Based on his earlier experiments with pigeons, Darwin knew which type of crosses he wanted to perform with chickens to achieve the best result. He procured ‘a first-rate black Spanish cock, and hens of the following pure breeds,–white Game, white Cochin, silver-spangled Polish, silver-spangled Hamburgh, silver-pencilled Hamburgh, and white Silky. In none of these breeds is there a trace of red, nor when kept pure have I ever heard of the appearance of a red feather' [‘red' was in Darwin's opinion the colour of Red Junglefowl] (Darwin 1868: 240). The first chicks hatched in spring 1859 and were crossed the following spring to produce the second generation. The crossing experiment ended in November 1860 (Darwin 1855–68: 49), after these were fully grown and Darwin had observed the colour of their adult plumage. Some of the birds he had bred resembled the coloration of Red Junglefowl, which Darwin considered a reversion to the ancestral type (atavism), writing: ‘In the case of pigeons, I have shown that purely-bred birds of every race and the crossed offspring of distinct races frequently resemble, or revert to, the wild rock-pigeon [Columba livia] in general colour and in each characteristic mark. With fowls we have facts of a similar nature, but less strongly pronounced’ (Darwin 1868: 239). This was, in Darwin's opinion, sufficient evidence for a monophyletic origin of domestic fowl.

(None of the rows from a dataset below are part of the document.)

Definition toyG256 : Z * Z := (2, 12).
Definition toy256 : Curve := {|
  cId := "secp256k1"; cType := "KoblitzCurve"; cN := 31; cP := 43;
  cGx := fst toyG256; cGy := snd toyG256;
  cIsOnCurve x y := (0 <=? x) && (x <? 43) && ((0 <=? y) && (y <? 43)) && (y * y mod 43 =? (x * x * x + 7) mod 43);
  cAdd x1 y1 x2 y2 := wadd 43 (x1, y1) (x2, y2);
  cScalarMult x y bs := group_mult 31 (wadd 43) (0, 0) (x, y) bs;
  cScalarBaseMult bs := group_mult 31 (wadd 43) (0, 0) toyG256 bs
|}.
Definition toy256_table : list (Z * Z) :=
  Eval vm_compute in map (fun i => iter_add i (wadd 43 toyG256) (0, 0)) (seq 0 31).
Definition toy256_pt (k : Z) : Z * Z := nth (Z.to_nat (k mod 31)) toy256_table (0, 0).

Definition toyGEd : Z * Z := (7, 56).
Definition toyEd : Curve := {|
  cId := "ed25519"; cType := "TwistedEdwardsCurve"; cN := 13; cP := 89;
  cGx := fst toyGEd; cGy := snd toyGEd;
  cIsOnCurve x y := ((y * y - x * x) mod 89 =? (1 + 19 * x * x * y * y) mod 89);
  cAdd x1 y1 x2 y2 := eadd 89 19 (x1, y1) (x2, y2);
  cScalarMult x y bs := group_mult 104 (eadd 89 19) (0, 1) (x, y) bs;
  cScalarBaseMult bs := group_mult 104 (eadd 89 19) (0, 1) toyGEd bs
|}.
Definition toyEd_table : list (Z * Z) :=
  Eval vm_compute in map (fun i => iter_add i (eadd 89 19 toyGEd) (0, 1)) (seq 0 13).
Definition toyEd_pt (k : Z) : Z * Z := nth (Z.to_nat (k mod 13)) toyEd_table (0, 1).

Definition toy_curves : Curves := {| S256 := toy256; Edwards := toyEd |}.

(** ** Lemmas: points [k G] *)
Section Points.
Context {C : Curve} {pt : Z -> Z * Z} {id_on : bool} {L : CurveLaws C pt id_on}.
Abbreviation pnt := (mkpt C pt).
Abbreviation on_k := (on_c C id_on).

The first edition of the Origin was published on 24 November 1859, a year before Darwin's crossing experiment was completed. Therefore, he could not yet refer to his own findings regarding a monophyletic origin. In chapter one of the Origin Darwin (1859: 18–19) wrote: ‘Mr. Blyth, whose opinion, from his large and varied stores of knowledge, I should value more than that of almost any one, thinks that all the breeds of poultry have proceeded from the common wild Indian fowl (Gallus bankiva)’ [Red Junglefowl]. The same text appeared in the second edition, published on 7 January 1860, still before the end of his experiments.
In Darwin's lifetime six editions of the Origin were published: in 1859, 1860, 1861, 1866, 1869 and 1872, and a change in the text about his monophyletic poultry theory only appeared for the first time in the fourth edition. In principle it would have been possible to include the results of his crossings experiment in the third edition (published in March 1861). However, Darwin was awaiting comments from Tegetmeier on the results of the experiment, written up as a chapter on fowl in The variation of animals and plants under domestication. Although the chapter was submitted to Tegetmeier on June 1861 (Darwin 1861b), it was not returned to Darwin with his feedback until early 1865 (Darwin 1865)!
With the final results of his crossing experiments approved by Tegetmeier, Darwin (1866: 20) therefore added in the fourth edition of the Origin, to the earlier statement: ‘having kept nearly all the English kinds [breeds] alive, having bred and crossed them, and examined their skeletons, I have come to a similar conclusion [as Mr. Blyth], – the grounds of which will be given in a future work [Variation, 1868].' After Variation was published, the final text in the fifth edition of the Origin read; ‘Having kept nearly all the English breeds of the fowl alive, having bred and crossed them, and examined their skeletons, it appears to me almost certain that all are the descendants of the wild Indian fowl, Gallus bankiva; and this is the conclusion of Mr. Blyth, and of others who have studied this bird in India’ (Darwin 1869: 20). This text remained unchanged in the sixth edition (1872: 14).